Action item: Nothing but the lines from the start of the records below through the line that has "intros [E1 E2" should appear, each exactly as given.

Extracted data entries
Lemma thread_step_ok cid s s' : thread_step cid s s' -> remote_ok s -> remote_ok s'.
Proof.
  intros [E1 E2 E3 (c & c' & Hc & E4 & E5 & E6 & He)] [R1 R2 R3 R4 R5 R6 R7 R8].
  assert (forall i d, ctls s' !! i = Some d -> exists d0, ctls s !! i = Some d0 /\ c_ws d = c_ws d0 /\
            c_config d = c_config d0 /\ (i = cid /\ d = c' /\ d0 = c \/ i <> cid /\ d = d0)) as Hback.
  { intros i d. rewrite E4. destruct (decide (i = cid)) as [->|]; intros Hd; simplify_map_eq.
    - exists c. split_and!; [done..|by left].
    - exists d. split_and!; [done..|by right]. }
  split; rewrite ?E1, ?E2, ?E3.
  - intros ws i Hi. destruct (R1 ws i Hi) as (Hns & d & Hd & Hw). split; [done|]. rewrite E4.
    destruct (decide (i = cid)) as [->|]; simplify_map_eq; eauto.
  - intros i d Hd Hns. destruct (Hback i d Hd) as (d0 & Hd0 & -> & _). eauto.
  - intros i [d Hd]. destruct (Hback i d Hd) as (d0 & Hd0 & _). eauto.
  - done.
  - destruct He as [Eb _|cb Eb _ _|l Eb _ _].
    + by rewrite Eb.
    + eapply (reachable_step _ (LAcquire (c_config c) cb)); [done|]. simpl. by rewrite Eb.
    + by eapply (reachable_step _ (LDrop l)).
  - intros i d l Hd Hl. destruct (Hback i d Hd) as (d0 & Hd0 & _ & Ecfg & Hcase). rewrite Ecfg.
    destruct He as [Eb El|cb Eb El El'|l0 Eb El El'].
    + rewrite Eb. apply (R6 i); [done|]. destruct Hcase as [(-> & -> & ->)|[_ ->]]; congruence.
    + rewrite <- Eb, acquire_leases. destruct Hcase as [(-> & -> & ->)|[_ ->]].
      * rewrite El' in Hl. simplify_eq. by simplify_map_eq.
      * assert (leases (broker s) !! l = Some (transport_key (c_config d0))) as Hl' by eauto.
        rewrite lookup_insert_ne; [done|]. intros <-.
        pose proof (co_lease _ (proj1 (reachable_ok _ R5)) _ (mk_is_Some _ _ Hl')). lia.
    + apply drop_leases in Eb. rewrite Eb. destruct Hcase as [(-> & -> & ->)|[Hne ->]]; [congruence|].
      rewrite lookup_delete_ne; [eauto|]. intros <-. by pose proof (R8 _ _ _ _ _ Hd0 Hc Hl El).
  - intros l k Hl. rewrite E4. destruct He as [Eb El|cb Eb El El'|l0 Eb El El'].
    + rewrite Eb in Hl. destruct (R7 l k Hl) as (i & d & Hd & Hld).
      destruct (decide (i = cid)) as [->|]; simplify_eq.
      * exists cid, c'. simplify_map_eq. split; [done|congruence].
      * exists i, d. by simplify_map_eq.
    + rewrite <- Eb, acquire_leases in Hl. destruct (decide (l = next_lease (broker s))) as [->|]; simplify_map_eq.
      * exists cid, c'. by simplify_map_eq.
      * destruct (R7 l k) as (i & d & Hd & Hld); [done|]. exists i, d.
        rewrite lookup_insert_ne; [done|]. intros <-. congruence.
    + apply drop_leases in Eb. rewrite Eb in Hl. apply lookup_delete_Some in Hl as [Hne Hl].
      destruct (R7 l k Hl) as (i & d & Hd & Hld). exists i, d.
      rewrite lookup_insert_ne; [done|]. intros <-. congruence.
  - assert (forall i d l, ctls s !! i = Some d -> lease_of (c_stage d) = Some l -> l < next_lease (broker s)) as Hlt.
    { intros i d l Hd Hl. apply (co_lease _ (proj1 (reachable_ok _ R5))). eauto. }
    intros i j d e l Hd He' Hld Hle. destruct (Hback i d Hd) as (d0 & Hd0 & _ & _ & Hi).
    destruct (Hback j e He') as (e0 & He0 & _ & _ & Hj).
    destruct Hi as [(-> & -> & ->)|[Hi ->]], Hj as [(-> & -> & ->)|[Hj ->]]; [done| | |eauto].
    + destruct He as [Eb El|cb Eb El El'|l0 Eb El El']; [|..].
      * apply (R8 cid j c e0 l); congruence.
      * rewrite El' in Hld. simplify_eq. pose proof (Hlt _ _ _ He0 Hle). lia.
      * congruence.
    + destruct He as [Eb El|cb Eb El El'|l0 Eb El El'].
      * apply (R8 i cid d0 c l); congruence.
      * rewrite El' in Hle. simplify_eq. pose proof (Hlt _ _ _ Hd0 Hld). lia.
      * congruence.
Qed.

Result for this exercise:
Lemma thread_step_ok cid s s' : thread_step cid s s' -> remote_ok s -> remote_ok s'.
Proof.
  intros [E1 E2 E3 (c & c' & Hc & E4 & E5 & E6 & He)] [R1 R2 R3 R4 R5 R6 R7 R8].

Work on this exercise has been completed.